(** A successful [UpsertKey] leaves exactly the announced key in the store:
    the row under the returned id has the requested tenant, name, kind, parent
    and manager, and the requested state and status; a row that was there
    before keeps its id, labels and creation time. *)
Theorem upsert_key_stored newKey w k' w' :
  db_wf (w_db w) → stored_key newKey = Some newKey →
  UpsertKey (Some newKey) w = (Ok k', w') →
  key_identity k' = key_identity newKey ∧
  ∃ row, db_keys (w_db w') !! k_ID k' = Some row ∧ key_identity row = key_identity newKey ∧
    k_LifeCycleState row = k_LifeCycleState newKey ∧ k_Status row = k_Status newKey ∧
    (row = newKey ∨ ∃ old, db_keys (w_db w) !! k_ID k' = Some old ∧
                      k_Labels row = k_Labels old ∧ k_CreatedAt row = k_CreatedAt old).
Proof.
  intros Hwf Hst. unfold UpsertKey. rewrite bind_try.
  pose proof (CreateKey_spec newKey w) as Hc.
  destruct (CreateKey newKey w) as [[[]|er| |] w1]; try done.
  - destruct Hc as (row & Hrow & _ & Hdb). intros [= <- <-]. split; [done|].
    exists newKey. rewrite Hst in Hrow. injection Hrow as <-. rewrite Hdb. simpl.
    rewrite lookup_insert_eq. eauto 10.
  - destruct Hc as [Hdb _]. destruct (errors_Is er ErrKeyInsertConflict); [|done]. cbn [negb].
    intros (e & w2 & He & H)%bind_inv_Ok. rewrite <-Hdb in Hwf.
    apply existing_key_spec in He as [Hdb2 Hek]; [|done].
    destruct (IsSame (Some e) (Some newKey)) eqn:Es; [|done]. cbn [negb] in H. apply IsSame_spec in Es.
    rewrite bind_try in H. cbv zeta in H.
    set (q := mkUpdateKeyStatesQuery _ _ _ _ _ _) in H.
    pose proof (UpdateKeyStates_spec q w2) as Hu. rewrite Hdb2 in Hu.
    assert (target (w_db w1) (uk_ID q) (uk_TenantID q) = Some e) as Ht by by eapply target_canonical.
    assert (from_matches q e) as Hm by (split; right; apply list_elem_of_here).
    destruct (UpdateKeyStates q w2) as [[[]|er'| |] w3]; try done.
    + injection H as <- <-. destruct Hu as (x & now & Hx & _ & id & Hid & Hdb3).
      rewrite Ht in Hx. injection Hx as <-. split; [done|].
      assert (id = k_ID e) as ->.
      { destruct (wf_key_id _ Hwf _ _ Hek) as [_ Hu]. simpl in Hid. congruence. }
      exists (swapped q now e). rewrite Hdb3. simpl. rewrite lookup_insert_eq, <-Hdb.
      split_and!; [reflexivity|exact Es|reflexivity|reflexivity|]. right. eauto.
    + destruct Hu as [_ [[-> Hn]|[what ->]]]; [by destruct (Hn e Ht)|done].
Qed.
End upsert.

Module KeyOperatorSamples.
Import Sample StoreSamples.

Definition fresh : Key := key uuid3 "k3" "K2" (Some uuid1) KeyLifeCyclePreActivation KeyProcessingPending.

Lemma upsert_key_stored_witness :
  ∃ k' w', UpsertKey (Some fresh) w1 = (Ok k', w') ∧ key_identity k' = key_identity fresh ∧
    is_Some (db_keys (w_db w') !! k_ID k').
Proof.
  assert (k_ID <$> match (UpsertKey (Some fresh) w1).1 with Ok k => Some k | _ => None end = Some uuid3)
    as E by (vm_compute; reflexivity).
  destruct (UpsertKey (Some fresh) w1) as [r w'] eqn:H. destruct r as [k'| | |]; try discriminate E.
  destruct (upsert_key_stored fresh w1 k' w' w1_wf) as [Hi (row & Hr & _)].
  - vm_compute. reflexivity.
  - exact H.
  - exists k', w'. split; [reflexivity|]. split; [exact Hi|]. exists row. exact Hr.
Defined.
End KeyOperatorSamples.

....

* _Problem to work on_: Every line in the material must be repeated verbatim.

* _Solution to this exercise_:
(** A successful [UpsertKey] leaves exactly the announced key in the store:
    the row under the returned id has the requested tenant, name, kind, parent
    and manager, and the requested state and status; a row that was there
    before keeps its id, labels and creation time. *)
Theorem upsert_key_stored newKey w k' w' :
  db_wf (w_db w) → stored_key newKey = Some newKey →
  UpsertKey (Some newKey) w = (Ok k', w') →
  key_identity k' = key_identity newKey ∧
  ∃ row, db_keys (w_db w') !! k_ID k' = Some row ∧ key_identity row = key_identity newKey ∧
    k_LifeCycleState row = k_LifeCycleState newKey ∧ k_Status row = k_Status newKey ∧
    (row = newKey ∨ ∃ old, db_keys (w_db w) !! k_ID k' = Some old ∧
                      k_Labels row = k_Labels old ∧ k_CreatedAt row = k_CreatedAt old).
Proof.
  intros Hwf Hst. unfold UpsertKey. rewrite bind_try.
  pose proof (CreateKey_spec newKey w) as Hc.
  destruct (CreateKey newKey w) as [[[]|er| |] w1]; try done.
  - destruct Hc as (row & Hrow & _ & Hdb). intros [= <- <-]. split; [done|].
    exists newKey. rewrite Hst in Hrow. injection Hrow as <-. rewrite Hdb. simpl.
    rewrite lookup_insert_eq. eauto 10.
  - destruct Hc as [Hdb _]. destruct (errors_Is er ErrKeyInsertConflict); [|done]. cbn [negb].
    intros (e & w2 & He & H)%bind_inv_Ok. rewrite <-Hdb in Hwf.
    apply existing_key_spec in He as [Hdb2 Hek]; [|done].
    destruct (IsSame (Some e) (Some newKey)) eqn:Es; [|done]. cbn [negb] in H. apply IsSame_spec in Es.
    rewrite bind_try in H. cbv zeta in H.
    set (q := mkUpdateKeyStatesQuery _ _ _ _ _ _) in H.
    pose proof (UpdateKeyStates_spec q w2) as Hu. rewrite Hdb2 in Hu.
    assert (target (w_db w1) (uk_ID q) (uk_TenantID q) = Some e) as Ht by by eapply target_canonical.
    assert (from_matches q e) as Hm by (split; right; apply list_elem_of_here).
    destruct (UpdateKeyStates q w2) as [[[]|er'| |] w3]; try done.
    + injection H as <- <-. destruct Hu as (x & now & Hx & _ & id & Hid & Hdb3).
      rewrite Ht in Hx. injection Hx as <-. split; [done|].
      assert (id = k_ID e) as ->.
      { destruct (wf_key_id _ Hwf _ _ Hek) as [_ Hu]. simpl in Hid. congruence. }
      exists (swapped q now e). rewrite Hdb3. simpl. rewrite lookup_insert_eq, <-Hdb.
      split_and!; [reflexivity|exact Es|reflexivity|reflexivity|]. right. eauto.
    + destruct Hu as [_ [[-> Hn]|[what ->]]]; [by destruct (Hn e Ht)|done].
Qed.
End upsert.

Module KeyOperatorSamples.
Import Sample StoreSamples.

Definition fresh : Key := key uuid3 "k3" "K2" (Some uuid1) KeyLifeCyclePreActivation KeyProcessingPending.

Lemma upsert_key_stored_witness :
  ∃ k' w', UpsertKey (Some fresh) w1 = (Ok k', w') ∧ key_identity k' = key_identity fresh ∧
    is_Some (db_keys (w_db w') !! k_ID k').
Proof.
  assert (k_ID <$> match (UpsertKey (Some fresh) w1).1 with Ok k => Some k | _ => None end = Some uuid3)
    as E by (vm_compute; reflexivity).
  destruct (UpsertKey (Some fresh) w1) as [r w'] eqn:H. destruct r as [k'| | |]; try discriminate E.
  destruct (upsert_key_stored fresh w1 k' w' w1_wf) as [Hi (row & Hr & _)].
  - vm_compute. reflexivity.
  - exact H.
  - exists k', w'. split; [reflexivity|]. split; [exact Hi|]. exists row. exact Hr.
Defined.
End KeyOperatorSamples.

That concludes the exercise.